Ubuntu Cola
- Type: Soft drink
- Manufacturer: Ubuntu Trading Company Ltd
- Distributor: Ubuntu Trading Company Ltd
- Origin: United Kingdom
- Introduced: 2007; 19 years ago
- Discontinued: 2019; 7 years ago
- Proof (US): 0
- Colour: caramel
- Flavour: sweet, tart
- Related products: Coca-Cola, Virgin Cola

= Ubuntu Cola =

Soft drink

Ubuntu Cola was a soft drink certified by The Fairtrade Foundation. Made with Fairtrade sugar from Malawi and Zambia, Ubuntu Cola was the first United Kingdom (UK) cola to be Fairtrade certified. It was available for sale in the United Kingdom, Hungary, Sweden, Norway, Denmark, Finland, Ireland, The Netherlands, Belgium, France, Greece, Italy, Switzerland, Poland, Luxembourg and online.

It was available in 330 ml cans, 500 ml polyethylene terephthalate (PET) plastic bottles, and 275 ml glass bottles.
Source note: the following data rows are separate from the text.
(* ===== verification/PriorityQueue.v ===== *)
(** The scheduler's priority queue: src/src/core/hle/kernel/k_priority_queue.h with the bit
    set of src/src/common/bit_set.h, the affinity mask of k_affinity_mask.h and the queue
    entries of k_thread.h, at the instance of global_scheduler_context.h (four cores, priorities
    0 to 63). The doubly linked lists are kept as the code has them: links in the members, and
    roots in the queues. *)
From S2P Require Import Prelude.

(** * BitSet64 (bit_set.h): flag [i] is bit [63 - i mod 64] of word [i / 64] *)
Module BitSet.
Definition FlagsPerWord : Z := 64.

Definition GetBitMask (bit : Z) : Z := Z.shiftl 1 (FlagsPerWord - 1 - bit).

Definition SetBit (i : Z) (words : list Z) : option (list Z) :=
  word ← at_ words (i / FlagsPerWord);
  set_at words (i / FlagsPerWord) (Z.lor word (GetBitMask (i mod FlagsPerWord))).

Definition ClearBit (i : Z) (words : list Z) : option (list Z) :=
  word ← at_ words (i / FlagsPerWord);
  set_at words (i / FlagsPerWord) (Z.land word (lnotw 64 (GetBitMask (i mod FlagsPerWord)))).

Definition CountLeadingZeroImpl (word : Z) : Z := countl_zero 64 word - (64 - FlagsPerWord).

(** The loop from word [i] on. *)
Fixpoint CountLeadingZero_loop (i : Z) (words : list Z) : Z :=
  match words with
  | [] => FlagsPerWord * i
  | word :: words =>
      if negb (word =? 0) then FlagsPerWord * i + CountLeadingZeroImpl word
      else CountLeadingZero_loop (i + 1) words
  end.
Definition CountLeadingZero (words : list Z) : Z := CountLeadingZero_loop 0 words.

Fixpoint GetNextSet_loop (n i total : Z) (words : list Z) : Z :=
  match words with
  | [] => FlagsPerWord * total
  | word :: words =>
      let word := if negb ((n + 1) mod FlagsPerWord =? 0)
                  then Z.land word (GetBitMask (n mod FlagsPerWord) - 1) else word in
      if negb (word =? 0) then FlagsPerWord * i + CountLeadingZeroImpl word
      else GetNextSet_loop n (i + 1) total words
  end.
Definition GetNextSet (n : Z) (words : list Z) : Z :=
  let i := (n + 1) / FlagsPerWord in
  GetNextSet_loop n i (Z.of_nat (length words)) (drop (Z.to_nat i) words).
End BitSet.

Definition NumCores : Z := 4.
Definition LowestPriority : Z := 63.
Definition HighestPriority : Z := 0.
Definition NumPriority : Z := LowestPriority - HighestPriority + 1.

(** * KAffinityMask *)
Module AffinityMask.
Definition AllowedAffinityMask : Z := Z.shiftl 1 NumCores - 1.

Definition GetCoreBit (core : Z) : option Z :=
  check ((0 <=? core) && (core <? NumCores));; Some (Z.shiftl 1 core).

Definition SetAffinityMask (new_mask : Z) : option Z :=
  check (Z.land new_mask (lnotw 64 AllowedAffinityMask) =? 0);; Some new_mask.

Definition GetAffinity (core mask : Z) : option bool :=
  bit ← GetCoreBit core; Some (negb (Z.land mask bit =? 0)).

Definition SetAffinity (core : Z) (set : bool) (mask : Z) : option Z :=
  bit ← GetCoreBit core;
  Some (if set then Z.lor mask bit else Z.land mask (lnotw 64 bit)).

Definition SetAll : Z := AllowedAffinityMask.
End AffinityMask.

(** * Members *)

(** A pointer to a member is a number, 0 for the null pointer. *)
Record QueueEntry := { m_prev : Z; m_next : Z }.
Definition QueueEntry_new : QueueEntry := {| m_prev := 0; m_next := 0 |}.

(** What the queue uses of a thread: its getters and its entry for each core. *)
Record Member := {
  GetAffinityMask : Z;
  GetActiveCore : Z;
  GetPriority : Z;
  IsDummyThread : bool;
  m_per_core_priority_queue_entry : list QueueEntry;
}.

(** * The queue *)
Inductive Kind := Scheduled | Suggested.
#[global] Instance Kind_eq_dec : EqDecision Kind.
Proof. solve_decision. Defined.

(** [m_queues]: for each priority a [KPerCoreQueue], which is its array of roots. *)
Record KPriorityQueueImpl := {
  m_queues : list (list QueueEntry);
  m_available_priorities : list (list Z);
}.

(** The two queues and the objects they point to. *)
Record State := {
  m_scheduled_queue : KPriorityQueueImpl;
  m_suggested_queue : KPriorityQueueImpl;
  members : gmap Z Member;
}.

Definition KPriorityQueueImpl_new : KPriorityQueueImpl :=
  {| m_queues := replicate (Z.to_nat NumPriority) (replicate (Z.to_nat NumCores) QueueEntry_new);
     m_available_priorities := replicate (Z.to_nat NumCores) [0] |}.

Definition KPriorityQueue_new (threads : gmap Z Member) : State :=
  {| m_scheduled_queue := KPriorityQueueImpl_new; m_suggested_queue := KPriorityQueueImpl_new;
     members := threads |}.

Definition impl (kind : Kind) (st : State) : KPriorityQueueImpl :=
  match kind with Scheduled => m_scheduled_queue st | Suggested => m_suggested_queue st end.
Definition with_impl (kind : Kind) (q : KPriorityQueueImpl) (st : State) : State :=
  match kind with
  | Scheduled => {| m_scheduled_queue := q; m_suggested_queue := m_suggested_queue st;
                    members := members st |}
  | Suggested => {| m_scheduled_queue := m_scheduled_queue st; m_suggested_queue := q;
                    members := members st |}
  end.

Definition with_entries (entries : list QueueEntry) (m : Member) : Member :=
  {| GetAffinityMask := GetAffinityMask m; GetActiveCore := GetActiveCore m;
     GetPriority := GetPriority m; IsDummyThread := IsDummyThread m;
     m_per_core_priority_queue_entry := entries |}.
It was produced from 2007 to 2019.

==Name==
The cola is named after the African philosophy of Ubuntu, which means humanity or fellow feeling; kindness, There is no connection between the cola and the Ubuntu open-source software operating system (also named after the philosophy). Moreover, Ubuntu Cola is not an open-source cola.

==Fairtrade==
Ubuntu Cola's sugar was sourced from Fairtrade worker cooperatives in Kasinthula, Malawi and Kaleya, Zambia. Farmers who are Kasinthula cooperative members received an income of $4 a day, which was six times the national average income.